Homily for Holy Thursday (2020)

"Washed and Fed to Love"
John 13:1-15, 34-35

Listen here.

What a strange Holy Thursday this is. On this night, when our Lord was betrayed, we must forego receiving the very Meal that is the hallmark and focal point of the festivities. Instead of joyfully dishing up this heaping portion of forgiveness, life and salvation, I am forced to make you simply hunger and thirst for it. Believe me, that can be very disorienting and discombobulating for a pastor!

And yet we are not without our Lord’s sustenance for faith and life. We also know this day as “Maundy Thursday,” from the Latin word mandatum, meaning “mandate” or “command.” A new commandment I give to you, Jesus said, that you love one another: just as I have loved you, you also are to love one another. (Jn. 13:34).

But how was Jesus’ bickering band of disciples supposed to love each other? How are we? This group of men who argued over the seats of honor in Jesus’ kingdom—how were they to love one another? How are we in our current forced separation and distancing? Didn’t the Law already command us to love our neighbor as ourselves? What’s  so new about this “new commandment”?

We cannot fully grasp Jesus’ mandate to love apart from His Supper, but we can still take His point. Jesus’ words to love one another also go hand in hand with His servant act of washing His disciples’ feet. It all happened in the Upper Room: foot washing, Lord’s Supper, and Jesus’ new mandate. It all happened on the night when He was betrayed into death. So we cannot speak of our self-sacrificial giving of ourselves to one another in love apart from Christ’s self-giving of His Body and Blood in the Supper and on the Cross.

John’s Gospel doesn’t give us the Institution of the Lord’s Supper. For that we look to Matthew, Mark, Luke and St. Paul. But St. John is catechizing us. The Lord’s Supper is woven into the background. St. John is expanding our horizons on what it means to cling to Jesus’ love and actually love one another.

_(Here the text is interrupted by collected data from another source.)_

(** * A single-node ledger: transactions, proof-of-work blocks, chain audit

    Shallow embedding of the two JavaScript variants of the ledger:
    - [Main]: [src/blockchain.js], the file that [src/main.js] drives;
    - [Alt]:  the second copy of the same three classes, with a
      six-argument [Block] constructor and a [signature] field that the
      [Transaction] constructor initialises to [null].

    What the code takes from its runtime is modelled once, ahead of both:
    JavaScript string concatenation of numbers, [null] and [undefined],
    [JSON.stringify], the SHA-256 digest behind
    [crypto.createHash('sha256')], and the [elliptic] signature library,
    which stays an interface. [Date.now()] is an explicit argument of every
    operation that reads the clock. Clock readings are integers ([Z]);
    nonces and difficulties are naturals. Amounts are integers ([Z]) in
    [Main] and [Alt], as in the runs of [src/main.js]; what the code does
    with amounts as the binary64 values they are (rounding, [NaN]) is
    stated over [Doubles], which embeds [src/blockchain.js] again with
    amounts of that type. *)

From Stdlib Require Import ZArith List String Ascii Bool Lia.
From Stdlib Require Import DecimalString DecimalPos DecimalZ.
From Stdlib Require Import Floats.
Import ListNotations.
Local Open Scope string_scope.
Local Open Scope Z_scope.

(** ** JavaScript runtime values *)

Module Js.

(** [String(n)] for an integer-valued number (below 1e21 in size, where
    JavaScript prints every digit). *)
Definition num_to_string (n : Z) : string :=
  NilZero.string_of_int (Z.to_int n).

(** [String(n)] for a non-negative counter. *)
Definition nat_to_string (n : nat) : string :=
  num_to_string (Z.of_nat n).

(** The operand of [+] that the code leaves [undefined]. *)
Definition undefined_str : string := "undefined".

(** A nullable string in a concatenation: [null + s] is ["null" ++ s]. *)
Definition nullable_to_string (v : option string) : string :=
  match v with
  | Some s => s
  | None => "null"
  end.

(** [Array(d + 1).join('1')]: [d] copies of the target digit. *)
Fixpoint ones (d : nat) : string :=
  match d with
  | O => EmptyString
  | S d' => String "1" (ones d')
  end.

(** [s.substring(0, d)]. *)
Definition prefix (d : nat) (s : string) : string := String.substring 0 d s.

(** Errors a call can raise. *)
Inductive error : Type :=
| Error (msg : string)
| TypeError (msg : string).

(** The outcome of a call: a value, an exception, or a loop that did
    not finish within the iterations it was given. *)
Inductive outcome (A : Type) : Type :=
| Ret (a : A)
| Throw (e : error)
| Timeout.
Arguments Ret {A} a.
Arguments Throw {A} e.
Arguments Timeout {A}.

Definition obind {A B} (o : outcome A) (k : A -> outcome B) : outcome B :=
  match o with
  | Ret a => k a
  | Throw e => Throw e
  | Timeout => Timeout
  end.

(** Calls on an object of state [S]: the outcome and the state the call
    leaves behind, also when it raises. *)
Definition M (S A : Type) : Type := S -> outcome A * S.

Definition ret {S A} (a : A) : M S A := fun s => (Ret a, s).
Definition lift {S A} (o : outcome A) : M S A := fun s => (o, s).
Definition get {S} : M S S := fun s => (Ret s, s).
Definition put {S} (s : S) : M S unit := fun _ => (Ret tt, s).
Definition bind {S A B} (m : M S A) (k : A -> M S B) : M S B :=
  fun s =>
    match m s with
    | (Ret a, s') => k a s'
    | (Throw e, s') => (Throw e, s')
    | (Timeout, s') => (Timeout, s')
    end.

End Js.

Declare Scope js_scope.
Delimit Scope js_scope with js.
Notation "x <- m ;; k" := (Js.bind m (fun x => k))
  (at level 61, m at next level, right associativity) : js_scope.
Notation "m ;;; k" := (Js.bind m (fun _ => k))
  (at level 61, right associativity) : js_scope.

(** ** SHA-256 (FIPS 180-4), the digest of [crypto.createHash('sha256')] *)

Module Sha256.

Definition mask32 : Z := 0xffffffff.
Definition w32 (x : Z) : Z := Z.land x mask32.
Definition add32 (x y : Z) : Z := w32 (x + y).
Definition rotr (n x : Z) : Z :=
  Z.lor (Z.shiftr x n) (w32 (Z.shiftl x (32 - n))).
Definition not32 (x : Z) : Z := Z.lxor x mask32.

Definition ch (x y z : Z) : Z := Z.lxor (Z.land x y) (Z.land (not32 x) z).
Definition maj (x y z : Z) : Z :=
  Z.lxor (Z.lxor (Z.land x y) (Z.land x z)) (Z.land y z).
Definition bsig0 (x : Z) : Z := Z.lxor (Z.lxor (rotr 2 x) (rotr 13 x)) (rotr 22 x).
Definition bsig1 (x : Z) : Z := Z.lxor (Z.lxor (rotr 6 x) (rotr 11 x)) (rotr 25 x).
Definition ssig0 (x : Z) : Z := Z.lxor (Z.lxor (rotr 7 x) (rotr 18 x)) (Z.shiftr x 3).
Definition ssig1 (x : Z) : Z := Z.lxor (Z.lxor (rotr 17 x) (rotr 19 x)) (Z.shiftr x 10).

(** The primes below 312: the first sixty-four. *)
Definition is_prime (n : Z) : bool :=
  forallb (fun d => negb (n mod Z.of_nat d =? 0)) (seq 2 (Z.to_nat n - 2)).

Definition primes : list Z :=
  Eval vm_compute in filter is_prime (map Z.of_nat (seq 2 310)).

(** The integer [k]-th root of [n], found bit by bit from bit [bits - 1] down. *)
Fixpoint root_bits (k : Z) (bits : nat) (n r : Z) : Z :=
  match bits with
  | O => r
  | S i =>
      let c := r + 2 ^ Z.of_nat i in
      root_bits k i n (if c ^ k <=? n then c else r)
  end.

The Lord’s Supper is in the background when Jesus turns Old Testament washing water into New Testament wine at the wedding of Cana. The Lord’s Supper is in the background when Jesus feeds the five thousand and proclaims Himself the very Bread of life. “For My flesh is true food, and My blood is true drink,” He said. “Whoever feeds on My flesh and drinks My blood abides in me, and I in him.” (Jn. 6:55-56) The Lord’s Supper is in the background of the whole sermon Jesus preaches in the Upper Room on this night of His betrayal. “I am the vine; you are the branches. Whoever abides in Me and I in him, he it is that bears much fruit, for apart from Me you can do nothing.” (Jn. 15:5)

Baptism and Lord’s Supper go hand in hand in John. They are as bound together as the water and the blood that flowed from the pierced side of Jesus at His crucifixion. They are as close as the foot washing and the Supper in the Upper Room the night before He was crucified.

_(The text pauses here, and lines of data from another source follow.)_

(** * JSX component vector manager: a shallow embedding

    Model of [jsx_vector/jsx_vector_manager.py] (class [JSXVectorManager]):
    the pattern extractors, the classifier, the metadata synthesizer, the
    key sanitizer, the document assembler, batch ingestion and search.

    Conventions.
    - A Python [str] is a list of Unicode code points ([pystr]).
    - Counts ([str.count], [len]) are [nat]; other Python ints are [Z].
    - Python floats are IEEE binary64 values ([PrimFloat.float]).
    - A Python call that may raise is a computation returning [Res]; the
      exceptions are those an [except Exception] clause catches.
    - [print] always succeeds; what is printed is kept, with the requests
      sent to the services, in the trace of the run. *)

From Stdlib Require Import String Ascii List NArith ZArith Lia Bool.
From Stdlib Require Import Floats Uint63 DecimalString.
Import ListNotations.

Set Implicit Arguments.

(** ** Python strings *)

Module PyStr.

Definition pystr := list N.

(** An ASCII literal as a Python string. *)
Definition py (s : string) : pystr := map N_of_ascii (list_ascii_of_string s).
Arguments py s%_string.

Definition eqb (a b : pystr) : bool :=
  if list_eq_dec N.eq_dec a b then true else false.

(** [s.startswith(sub)] *)
Fixpoint starts_with (sub s : pystr) : bool :=
  match sub, s with
  | [], _ => true
  | _ :: _, [] => false
  | a :: sub', b :: s' => N.eqb a b && starts_with sub' s'
  end.

(** [s.endswith(sub)] *)
Definition ends_with (sub s : pystr) : bool :=
  starts_with (rev sub) (rev s).

(** [sub in s] *)
Fixpoint contains (sub s : pystr) : bool :=
  starts_with sub s ||
  match s with
  | [] => false
  | _ :: s' => contains sub s'
  end.

(** [s.count(sub)]: occurrences are counted from left to right and do not
    overlap; after a match the scan resumes behind it.  [skip] is the number
    of characters of the last match still to be stepped over. *)
Fixpoint count_from (sub : pystr) (skip : nat) (s : pystr) : nat :=
  match s with
  | [] => 0
  | _ :: s' =>
      match skip with
      | S k => count_from sub k s'
      | O =>
          if starts_with sub s
          then S (count_from sub (length sub - 1) s')
          else count_from sub 0 s'
      end
  end.

Definition count (sub s : pystr) : nat :=
  match sub with
  | [] => S (length s)
  | _ => count_from sub 0 s
  end.

(** [s.replace(old, new)] for a non-empty [old]. *)
Fixpoint replace_from (old new : pystr) (skip : nat) (s : pystr) : pystr :=
  match s with
  | [] => []
  | c :: s' =>
      match skip with
      | S k => replace_from old new k s'
      | O =>
          if starts_with old s
          then new ++ replace_from old new (length old - 1) s'
          else c :: replace_from old new 0 s'
      end
  end.

Definition replace (old new s : pystr) : pystr := replace_from old new 0 s.

(** [sep.join(parts)] *)
Fixpoint join (sep : pystr) (parts : list pystr) : pystr :=
  match parts with
  | [] => []
  | [p] => p
  | p :: rest => p ++ sep ++ join sep rest
  end.

(** [str(n)] for an int. *)
Definition str_of_Z (z : Z) : pystr := py (NilZero.string_of_int (Z.to_int z)).
Definition str_of_nat (n : nat) : pystr := str_of_Z (Z.of_nat n).

(** [s[:n] if len(s) > n else s] *)
Definition truncate (n : nat) (s : pystr) : pystr :=
  if n <? length s then firstn n s else s.

(** [s.lstrip(ch)], [s.rstrip(ch)], [s.strip(ch)] for a one-character set. *)
Fixpoint lstrip (ch : N) (s : pystr) : pystr :=
  match s with
  | [] => []
  | c :: s' => if N.eqb c ch then lstrip ch s' else s
  end.

Definition rstrip (ch : N) (s : pystr) : pystr := rev (lstrip ch (rev s)).

Definition strip (ch : N) (s : pystr) : pystr := rstrip ch (lstrip ch s).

Jesus knew what lay ahead of Him that night. He knew one of His own disciples would betray Him. He also knew that all things were given to Him by His Father, that He had come from God, that He was going to God. He knew that the time of His Passover was near—the time when His blood would paint the wood of the cross so that death might pass over.

So, knowing all this, Jesus rose from the table, laid aside His garments, tied a towel around His waist and poured a basin full of water. He knelt down. He began to wash His disciples feet. Then He dried them with the towel He was wearing. Jesus did what no Hebrew slave was asked to do: wash feet.

Now foot washing was a crucial part of social etiquette in Jesus’ culture. It was something like our moms saying, “Don’t forget to wash your hands before supper.” They did that, but they also washed their feet. Remember, Jesus and His disciples reclined on pillows at a low table, instead of sitting in chairs as we do. That put your neighbor’s feet very close to your face, and vice versa. Thus, foot washing!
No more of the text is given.